Le peuple a peur partout de l'insécurité.
Il a fini par croire ce que dans nos ramages,
Nous voulions lui faire prendre comme une vérité.
Alors lâchons nos chiens puisque ça le rassure,
Mais faisons-le partout et dans tous les quartiers.
Les chiens mordent toutes les bêtes des pâtures,
Inutile de leur dire de faire des quartiers.

À nous le miel des fleurs, le pot et la cuiller.
Le peuple des pâtures ne vaut pas mieux qu'hier,
Puisqu'il n'a rien compris de nos mauvaises manières.
Il sucera nos doigts, ce sera son salaire,
Pour qu'il goûte au sucre et surtout pour qu'il espère
Quitter par ses mérites son statut prolétaire…
Oubliant que la noblesse est héréditaire.
Et que s'il veut s'asseoir, qu'il le fasse par terre,
Car nous seuls avons droit aux bras de la bergère,
Aux laines des tapis, aux ors des ministères,
Aux toisons tricotées, point Lacroix, en mohair,
Aux anglais gazons et à l'eau des sources claires
Où nous croisons les loups qui vaquent à leurs affaires
Avec qui nous faisons semblant de faire la guerre,
Car eux seuls disposent des armes militaires
Que nous vendons très cher en terres étrangères
Où là, nous coudoyons des plénipotentiaires
Á qui nous proposons un acte d'adultère
Avec une brebis qui nous loue ses sphincters
Pour que nous décrochions dans tout le Finistère
Le marché des fucus qu'il nous faudra extraire.
Ils nous rapportent des revenus subsidiaires
Qui permettent que l'on porte de beaux sabots de vair.
Ça nous vaut des ennuis avec le judiciaire,
Des procès, des scandales que vite l'on enterre.

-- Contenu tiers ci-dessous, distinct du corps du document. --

(* ===== verification/EventKept.v ===== *)
(** * What a record of the event log keeps

    [EventReplay] says which record is read for the one that was written.  Here
    are the records that are the same: the counters of resource usage, the limits
    of a submission, and the submission of a job as a whole. *)

From S2P Require Import Prelude CLib HashTable JobId Xdr LsbXdr Words Stdio EventText EventLog.
From S2P Require Import EventLaws EventRoundTrip EventReplay.
From Stdlib Require Import SpecFloat.

(** ** Numbers *)

(** The counters of resource usage, all fields but the two times. *)
Definition counts (u : lsfRusage) : list spec_float :=
  [ru_maxrss u; ru_ixrss u; ru_ismrss u; ru_idrss u; ru_isrss u; ru_minflt u; ru_majflt u;
   ru_nswap u; ru_inblock u; ru_oublock u; ru_ioch u; ru_msgsnd u; ru_msgrcv u; ru_nsignals u;
   ru_nvcsw u; ru_nivcsw u; ru_exutime u].

Lemma counts_norm u : counts (norm_rusage u) = map (double_text 0) (counts u).
Proof. reflexivity. Qed.

(** Counters are read back exactly. *)
Lemma counts_kept u : Forall is_count (counts u) -> counts (norm_rusage u) = counts u.
Proof.
  rewrite counts_norm. generalize (counts u) as l. induction 1 as [|x l Hx _ IH]; [done|].
  simpl. by rewrite IH, count_text.
Qed.

(** *** Limits of a submission *)

Lemma limit_ok_bound l i : limitIsOk_ l = true -> in_kb i = true -> nth (Z.to_nat i) l 0 < 2 ^ 31 ->
  nth (Z.to_nat i) l 0 < 2 ^ 21.
Proof.
  unfold limitIsOk_. intros Hok Hi Hr. apply negb_true_iff in Hok.
  assert (EXCEED_MAX_INT (nth (Z.to_nat i) l 0) = 0) as H.
  { destruct (decide (EXCEED_MAX_INT (nth (Z.to_nat i) l 0) = 0)) as [|Hne]; [done|]. exfalso.
    assert (existsb (fun i => negb (EXCEED_MAX_INT (nth (Z.to_nat i) l 0) =? 0))
      [LSF_RLIMIT_FSIZE; LSF_RLIMIT_DATA; LSF_RLIMIT_STACK; LSF_RLIMIT_CORE; LSF_RLIMIT_RSS;
       LSF_RLIMIT_SWAP] = true) as Hex; [|congruence].
    apply existsb_exists. exists i. split; [|by apply negb_true_iff, Z.eqb_neq].
    unfold in_kb in Hi. repeat (apply orb_true_iff in Hi as [Hi|Hi]); apply Z.eqb_eq in Hi as ->;
      simpl; unfold LSF_RLIMIT_SWAP; auto 10. }
  unfold EXCEED_MAX_INT in H. destruct (0 <? nth (Z.to_nat i) l 0) eqn:Hp; breflect; [|lia].
  rewrite uint_of_id in H by (unfold in_uint; lia). rewrite Z.shiftr_div_pow2 in H by lia.
  apply Z.div_small_iff in H; lia.
Qed.

Lemma convertRLimit_lookup l b i : convertRLimit l b !! i =
  (fun lim => if in_kb (Z.of_nat i) && (0 <? lim) then
                if b then lim `quot` 1024 else int32 (lim * 1024) else lim) <$> l !! i.
Proof. unfold convertRLimit. by rewrite list_lookup_imap. Qed.

(** A limit in kilobytes that is sent in bytes comes back. *)
Lemma convertRLimit_back l : forallb in_int l = true -> limitIsOk_ l = true ->
  convertRLimit (map int32 (convertRLimit l false)) true = l.
Proof.
  intros Hin Hok. apply list_eq. intros i.
  rewrite convertRLimit_lookup, list_lookup_fmap, convertRLimit_lookup.
  destruct (l !! i) as [lim|] eqn:Hl; [|done]. simpl. f_equal.
  assert (in_int lim = true) as Hi.
  { rewrite forallb_forall in Hin. apply Hin, list_elem_of_In. by eapply list_elem_of_lookup_2. }
  assert (- 2 ^ 31 <= lim < 2 ^ 31) as Hr by (unfold in_int in Hi; breflect; lia).
  assert (forall z, - 2 ^ 31 <= z < 2 ^ 31 -> int32 z = z) as Hid.
  { intros z Hz. by apply sint_of_id. }
  destruct (in_kb (Z.of_nat i)) eqn:Hk; simpl; [|by apply Hid].
  destruct (0 <? lim) eqn:Hp; simpl.
  - assert (nth (Z.to_nat (Z.of_nat i)) l 0 = lim) as Hn.
    { by rewrite Nat2Z.id, nth_lookup, Hl. }
    assert (lim < 2 ^ 21) as Hb.
    { rewrite <- Hn. apply limit_ok_bound; [done..|]. rewrite Hn. lia. }
    breflect. rewrite !(Hid (lim * 1024)) by lia.
    destruct (0 <? lim * 1024) eqn:Hp2; breflect; [|lia]. by apply Z.quot_mul.
  - rewrite Hid, Hp by lia. done.
Qed.

(** ** The submission of a job *)

(** No white space but blanks. *)
Definition plain_text (s : cstr) : bool := forallb (fun c => ch_eqb (spaced c) c) s.

Lemma plain_text_blanked s : plain_text s = true -> blanked s = s.
Proof.
  intros H. apply blanked_plain, Forall_forall. intros c Hc. unfold plain_text in H.
  rewrite forallb_forall in H. by apply ch_eqb_eq, H, list_elem_of_In.
Qed.

Lemma plain_text_line s : plain_text s = true -> subNewLine_ s = s.
Proof.
  intros H. apply subNewLine_id, Forall_forall. intros c Hc. apply ch_eqb_neq. intros ->.
  unfold plain_text in H.
  rewrite forallb_forall in H. apply list_elem_of_In, H in Hc. discriminate.
Qed.

Lemma map_same {A} (f : A -> A) (p : A -> bool) l : (forall a, p a = true -> f a = a) ->
  forallb p l = true -> map f l = l.
Proof.
  intros Hf. induction l as [|a l IH]; [done|]. simpl. intros H.
  apply andb_true_iff in H as [Ha Hl]. by rewrite Hf, IH.
Qed.

Definition plain_xf (f : xFile) : bool :=
  plain_text (xf_subFn f) && plain_text (xf_execFn f) && in_int (xf_options f).

Lemma plain_xf_same f : plain_xf f = true -> norm_xf f = f.
Proof.
  destruct f. unfold plain_xf, norm_xf. simpl. intros H. split_wf.
  by rewrite !plain_text_blanked, in_int_spec.
Qed.

Module JobNewKept.
Import JobNew JobNewLaw.

(** The numbers are ints, the texts have no white space but blanks, limits that
    are too large to be converted are marked, as [lsb_submit] does, and a port belongs
    to a job that uses it. *)
Definition exact (l : jobNewLog) : bool :=
  forallb in_int
    [jobId l; userId l; options l; options2 l; numProcessors l; submitTime l; beginTime l;
     termTime l; sigValue l; chkpntPeriod l; restartPid l; umask l; numAskedHosts l; nxf l;
     niosPort l; maxNumProcessors l; idx l; userPriority l] &&
  forallb in_int (rLimits l) && (has (options l) SUB_RLIMIT_UNIT_IS_KB || limitIsOk_ (rLimits l)) &&
  forallb plain_text
    [userName l; hostSpec l; queue l; resReq l; fromHost l; cwd l; chkpntDir l; inFile l;
     outFile l; errFile l; inFileSpool l; commandSpool l; jobSpoolDir l; subHomeDir l; jobFile l;
     dependCond l; jobName l; command l; preExecCmd l; mailUser l; projectName l;
     schedHostType l; loginShell l] &&
  forallb plain_text (askedHosts l) && forallb plain_xf (xf l) &&
  (interactive l || block l || (niosPort l =? 0)).

Lemma norm_exact l : exact l = true -> float_text 2 (hostFactor l) = hostFactor l -> norm l = l.
Proof.
  unfold exact. cbn [forallb]. intros H Hf. split_wf.
  assert (norm_limits l = rLimits l) as Hlim.
  { unfold norm_limits, limits. destruct (has (options l) SUB_RLIMIT_UNIT_IS_KB) eqn:Hk; simpl.
    - eapply map_same; [exact in_int_spec|done].
    - by apply convertRLimit_back. }
  assert (norm_port l = niosPort l) as Hport.
  { unfold norm_port. rewrite in_int_spec by done.
    destruct (block l), (interactive l); try done.
    symmetry. by apply Z.eqb_eq. }
  assert (map blanked (askedHosts l) = askedHosts l) as Hhosts
    by by eapply map_same; [exact plain_text_blanked|].
  assert (map norm_xf (xf l) = xf l) as Hxf by by eapply map_same; [exact plain_xf_same|].
  unfold norm, line_blanked. rewrite Hlim, Hport, Hhosts, Hxf, Hf.
  rewrite !in_int_spec, !plain_text_line, !plain_text_blanked by done. by destruct l.
Qed.

End JobNewKept.

(** C13: a JOB_NEW record whose numbers are ints, whose texts have no white space
    but blanks, whose limits fit into ints as bytes ([limitIsOk_]) unless they are
    marked as kilobytes, and whose host factor has two decimals is read back from
    the log unchanged, its limits converted to bytes and back. *)
Theorem job_new_kept r l rest n : ev_eventLog r = jobNewLog_ l ->
  wf_event r = true -> plain_text (ev_version r) = true -> in_int (ev_eventTime r) = true ->
  JobNewKept.exact l = true -> float_text 2 (JobNew.hostFactor l) = JobNew.hostFactor l ->
  exists text, lsb_puteventrec r = Ok text /\
    lsb_geteventrec (text ++ rest) n = Some (Ok r, rest, n + 1, false).
Proof.
  intros Hl Hwf Hv Ht He Hf.
  assert (ends_line (ev_type r) = true) as Hends.
  { unfold wf_event, wf_member, wf_log in Hwf. rewrite Hl in Hwf. split_wf.
    match goal with H : in_list _ _ = true |- _ => apply in_list_two in H as [-> | ->]; done end. }
  destruct (get_from_record false r rest n) as (text & Hput & _ & Hget); [by rewrite Hwf|].
  exists text. split; [done|]. change lsb_geteventrec with (get_from false).
  rewrite Hget. unfold norm_event.
  rewrite Hl, plain_text_blanked, in_int_spec by done. cbn [norm_log].
  rewrite JobNewKept.norm_exact, <- Hl by done. by destruct r.
Qed.

Lemma job_new_kept_witness : exists text,
  lsb_puteventrec (EventRec (lit "30") EVENT_JOB_NEW 1400000001 (jobNewLog_ sample_job)) = Ok text /\
  lsb_geteventrec (text ++ lit "rest") 4 =
    Some (Ok (EventRec (lit "30") EVENT_JOB_NEW 1400000001 (jobNewLog_ sample_job)),
          lit "rest", 4 + 1, false).
Proof.
  apply (job_new_kept (EventRec (lit "30") EVENT_JOB_NEW 1400000001 (jobNewLog_ sample_job))
           sample_job); try reflexivity; vm_compute; reflexivity.
Defined.

(** A limit of 4 terabytes is no int in bytes: [lsb_submit] marks such limits, and
    they are not converted. *)
Example large_limit : limitIsOk_ [-1; 2 ^ 32 / 1024] = false /\
  convertRLimit [-1; 2 ^ 32 / 1024] false = [-1; 0].
Proof. vm_compute. done. Qed.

Comment imaginer le peuple protestataire
Au prétexte qu'on le tient un peu plus bas que terre ?
Que comprend-il au monde et que pourrait-il faire,
Lui qui n'a suivi que les classes élémentaires ?
Comment pourrait-il croire devenir notre pair
Et partager nos cieux et diriger la terre,
Lui (et pardonnez-moi), qui n'est pas volontaire
Que si on le pousse pour qu'il parte à la guerre ?

Le peuple est une offense à nos esprits hors pairs.
À peine mérite-t-il nos chiens qui le font taire.

Alors sur une feuille de papier ordinaire,
De ce qu'ils avaient dit, écrivirent le contraire.